## WHAT IS REQUIRED
From the line containing "returned. *)" down to the line containing "tstep (TPublish mem1" in the records below, reproduce every line exactly, ends included, and omit all others.

Segment Start: DATA FOR THIS EXERCISE

(** ** Runs of a topic *)

Inductive top :=
| TOpen (mem : bool) (filep : file)
| TPublish (mem1 mem2 : option (list Z)) (xs : list (list Z))
| TUpdated (filep : file)
| TRead (filep : file) (len : Z)
| TClose (filep : file).

Inductive tres :=
| TInt (r : Z)
| TBool (b : bool)
| TData (r : Z) (l : list Z).

(** The callers of a topic, as one program that goes on with what each call
    returned. *)
Inductive client := Done | Do (op : top) (k : tres -> client).

Section exec.
Context {LS : Type} (ops : sensor_ops_s LS).

(** The calls on the device; the bytes of a publication are its samples one
    after the other. *)
Definition top_exec (op : top) (d : dev LS) : option (tres * dev LS) :=
  match op with
  | TOpen mem filep => let '(r, d) := sensor_open ops mem (f_priv filep) filep d in Some (TInt r, d)
  | TPublish mem1 mem2 xs => '(r, d) ← sensor_write mem1 mem2 (concat xs) d; Some (TInt r, d)
  | TUpdated filep =>
      '(_, o, d) ← sensor_ioctl ops [] filep SNIOC_UPDATED d;
      match o with OutBool b => Some (TBool b, d) | _ => None end
  | TRead filep len =>
      '(r, d) ← sensor_read ops filep true len d;
      match r with RRet r l => Some (TData r l, d) | RWait => None end
  | TClose filep => '(r, d) ← sensor_close ops [] [] filep d; Some (TInt r, d)
  end.

Fixpoint top_run (c : client) (d : dev LS) : option (list (top * tres) * dev LS) :=
  match c with
  | Done => Some ([], d)
  | Do op k =>
      '(r, d) ← top_exec op d;
      '(tr, d) ← top_run (k r) d;
      Some ((op, r) :: tr, d)
  end.
End exec.

(** The specification: the samples published and, per subscriber, how many of
    them it is done with. *)
Record tspec := mk_tspec { t_hist : list (list Z); t_pos : gmap Z nat }.

(** The samples a read at position [p] gets when [nb] are kept and [k] fit. *)
Definition first_kept (nb : nat) (hist : list (list Z)) (p : nat) : nat :=
  Nat.max p (length hist - nb).
Definition taken (nb k : nat) (hist : list (list Z)) (p : nat) : list (list Z) :=
  take (Nat.min (length hist - first_kept nb hist p) k) (drop (first_kept nb hist p) hist).

Section spec.
Context (e : Z) (nb : nat).

Inductive tstep : top -> tspec -> tres -> tspec -> Prop :=
| ts_open mem filep h m r : 0 <= r ->
    tstep (TOpen mem filep) (mk_tspec h m) (TInt r) (mk_tspec h (<[f_priv filep := length h]> m))
| ts_open_failed mem filep h m r : r < 0 ->
    tstep (TOpen mem filep) (mk_tspec h m) (TInt r) (mk_tspec h m)
| ts_publish mem1 mem2 xs h m :
    tstep (TPublish mem1 mem2 xs) (mk_tspec h m) (TInt (zlen xs * e)) (mk_tspec (h ++ xs) m)
| ts_updated filep h m p : m !! f_priv filep = Some p ->
    tstep (TUpdated filep) (mk_tspec h m) (TBool (p <? length h)%nat) (mk_tspec h m)
| ts_read filep len h m p : m !! f_priv filep = Some p -> (p < length h)%nat ->
    tstep (TRead filep len) (mk_tspec h m)
      (TData (zlen (taken nb (Z.to_nat (len / e)) h p) * e)
             (concat (taken nb (Z.to_nat (len / e)) h p)))
      (mk_tspec h (<[f_priv filep :=
        (first_kept nb h p + length (taken nb (Z.to_nat (len / e)) h p))%nat]> m))
| ts_read_none filep len h m : m !! f_priv filep = Some (length h) ->
    tstep (TRead filep len) (mk_tspec h m) (TData (- ENODATA) []) (mk_tspec h m)
| ts_close filep h m :
    tstep (TClose filep) (mk_tspec h m) (TInt 0) (mk_tspec h (delete (f_priv filep) m)).

Inductive truns : client -> tspec -> list (top * tres) -> tspec -> Prop :=
| tr_done s : truns Done s [] s
| tr_do op k s r s1 tr s2 :
    tstep op s r s1 -> truns (k r) s1 tr s2 -> truns (Do op k) s ((op, r) :: tr) s2.

(** What the callers have to respect: one open per file, samples of the size of
    the topic, no more of them at once than the topic keeps, room for a sample
    when reading, and fewer samples in all than the 32-bit positions count. *)
Definition top_ok (op : top) (s : tspec) : Prop :=
  match op with
  | TOpen mem filep => t_pos s !! f_priv filep = None /\ f_persist filep = false
  | TPublish mem1 mem2 xs =>
      rec_ok e xs /\ xs <> [] /\ (length xs <= nb)%nat /\
      (zlen (t_hist s) + zlen xs) * Z.max 4 e < 2 ^ 32 /\ zlen (t_hist s) + zlen xs < 2 ^ 31 /\
      (t_hist s = [] -> exists b1 b2, mem1 = Some b1 /\ mem2 = Some b2 /\
         zlen b1 = Z.of_nat nb * e /\ zlen b2 = Z.of_nat nb * 4)
  | TUpdated filep | TClose filep => is_Some (t_pos s !! f_priv filep)
  | TRead filep len => is_Some (t_pos s !! f_priv filep) /\ e <= len < 2 ^ 32
  end.

Fixpoint client_ok (c : client) (s : tspec) : Prop :=
  match c with
  | Done => True
  | Do op k => top_ok op s /\ forall r s', tstep op s r s' -> client_ok (k r) s'
  end.
End spec.

Section refinement.
Context {LS : Type} (ops : sensor_ops_s LS) (e : Z) (nb : nat).
Hypothesis Hfetch : op_fetch ops = None.

(** The device in a state of the specification. *)
Record trel (d : dev LS) (s : tspec) (gens : list Z) : Prop := {
  tr_topic : topic_ok d (t_hist s) gens;
  tr_users : users_at d (t_pos s) gens;
  tr_count : generation (state (upper d)) = zlen (t_hist s);
  tr_step : step_of d = 1;
  tr_persist : persist (lower d) = false;
  tr_esize : esize (state (upper d)) = e;
  tr_nb : nbuffer (lower d) = Z.of_nat nb;
  tr_lock : lock (upper d) = 0
}.

Lemma trel_same d d' h m m' gens :
  trel d (mk_tspec h m) gens -> same_topic d d' -> users_at d' m' gens -> lock (upper d') = 0 ->
  trel d' (mk_tspec h m') gens.
Proof.
  intros [] Hst Hus Hl. constructor; simpl; try done.
  - by eapply same_topic_ok.
  - by rewrite (st_gen _ _ Hst).
  - unfold step_of in *. by rewrite (st_min _ _ Hst).
  - by rewrite (st_persist _ _ Hst).
  - by rewrite (st_esize _ _ Hst).
  - by rewrite (st_nb _ _ Hst).
Qed.

Lemma last_next_gens g m : default g (last (next_gens g 1 m)) = g + Z.of_nat m.
Proof.
  revert g. induction m as [|m IH]; intros g; [simpl; lia|].
  cbn [next_gens]. rewrite last_cons_default, IH. lia.
Qed.

Lemma taken_length k h p :
  length (taken nb k h p) = Nat.min (length h - first_kept nb h p) k.
Proof. unfold taken. rewrite length_take, length_drop. lia. Qed.

Lemma publish_refines d s gens mem1 mem2 xs :
  trel d s gens -> top_ok e nb (TPublish mem1 mem2 xs) s ->
  exists d' gens', top_exec ops (TPublish mem1 mem2 xs) d = Some (TInt (zlen xs * e), d') /\
    trel d' (mk_tspec (t_hist s ++ xs) (t_pos s)) gens'.
Proof.
  intros [Ht Hus Hc Hst Hper He Hn Hl] (Hxs & Hne & Hlen & Hb1 & Hb2 & Hm).
  rewrite <- He in Hxs.
  destruct (sensor_push_spec d (t_hist s) gens mem1 mem2 xs Ht)
    as (d' & E & Ht' & Hlo & He' & Hst' & Hl' & Hn' & Hu').
  { intros H0. rewrite Hn, He. by apply Hm. }
  { done. } { done. } { lia. } { by rewrite He. } { lia. } { rewrite Hc, Hst. lia. }
  simpl top_exec. unfold sensor_write. rewrite E. cbn [mbind option_bind].
  rewrite (zlen_concat _ _ Hxs), He, Z.mul_comm.
  eexists d', _. split; [done|]. constructor; simpl; try done.
  - split.
    + intros v p Hp. destruct (us_some _ _ _ Hus v p Hp) as (u & Hu & Hua). by apply (Hu' v u p).
    + intros v Hv. apply Hn'. by apply (us_none _ _ _ Hus).
  - rewrite (to_gen _ _ _ Ht'), length_app.
    destruct (next_gens_sorted gens (generation (state (upper d))) (step_of d) (length xs))
      as (_ & _ & _ & ->); [apply Ht|apply Ht|apply Ht|lia|rewrite Hc, Hst; lia|].
    rewrite Hst, last_next_gens. lia.
  - by rewrite Hst'.
  - by rewrite Hlo.
  - by rewrite He'.
  - by rewrite Hlo.
  - by rewrite Hl'.
Qed.

Lemma topic_rec_ok (d : dev LS) h gens : topic_ok d h gens -> rec_ok (esize (state (upper d))) h.
Proof.
  intros Ht. pose proof (to_bufs _ _ _ Ht) as Hb. destruct h; [constructor|].
  apply (ra_ok _ _ _ _ (proj1 Hb)).
Qed.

Segment End: DATA FOR THIS EXERCISE

## OUTPUT OF THE EXERCISE
    returned. *)
Inductive client := Done | Do (op : top) (k : tres -> client).

Section exec.
Context {LS : Type} (ops : sensor_ops_s LS).

(** The calls on the device; the bytes of a publication are its samples one
    after the other. *)
Definition top_exec (op : top) (d : dev LS) : option (tres * dev LS) :=
  match op with
  | TOpen mem filep => let '(r, d) := sensor_open ops mem (f_priv filep) filep d in Some (TInt r, d)
  | TPublish mem1 mem2 xs => '(r, d) ← sensor_write mem1 mem2 (concat xs) d; Some (TInt r, d)
  | TUpdated filep =>
      '(_, o, d) ← sensor_ioctl ops [] filep SNIOC_UPDATED d;
      match o with OutBool b => Some (TBool b, d) | _ => None end
  | TRead filep len =>
      '(r, d) ← sensor_read ops filep true len d;
      match r with RRet r l => Some (TData r l, d) | RWait => None end
  | TClose filep => '(r, d) ← sensor_close ops [] [] filep d; Some (TInt r, d)
  end.

Fixpoint top_run (c : client) (d : dev LS) : option (list (top * tres) * dev LS) :=
  match c with
  | Done => Some ([], d)
  | Do op k =>
      '(r, d) ← top_exec op d;
      '(tr, d) ← top_run (k r) d;
      Some ((op, r) :: tr, d)
  end.
End exec.

(** The specification: the samples published and, per subscriber, how many of
    them it is done with. *)
Record tspec := mk_tspec { t_hist : list (list Z); t_pos : gmap Z nat }.

(** The samples a read at position [p] gets when [nb] are kept and [k] fit. *)
Definition first_kept (nb : nat) (hist : list (list Z)) (p : nat) : nat :=
  Nat.max p (length hist - nb).
Definition taken (nb k : nat) (hist : list (list Z)) (p : nat) : list (list Z) :=
  take (Nat.min (length hist - first_kept nb hist p) k) (drop (first_kept nb hist p) hist).

Section spec.
Context (e : Z) (nb : nat).

Inductive tstep : top -> tspec -> tres -> tspec -> Prop :=
| ts_open mem filep h m r : 0 <= r ->
    tstep (TOpen mem filep) (mk_tspec h m) (TInt r) (mk_tspec h (<[f_priv filep := length h]> m))
| ts_open_failed mem filep h m r : r < 0 ->
    tstep (TOpen mem filep) (mk_tspec h m) (TInt r) (mk_tspec h m)
| ts_publish mem1 mem2 xs h m :
    tstep (TPublish mem1 mem2 xs) (mk_tspec h m) (TInt (zlen xs * e)) (mk_tspec (h ++ xs) m)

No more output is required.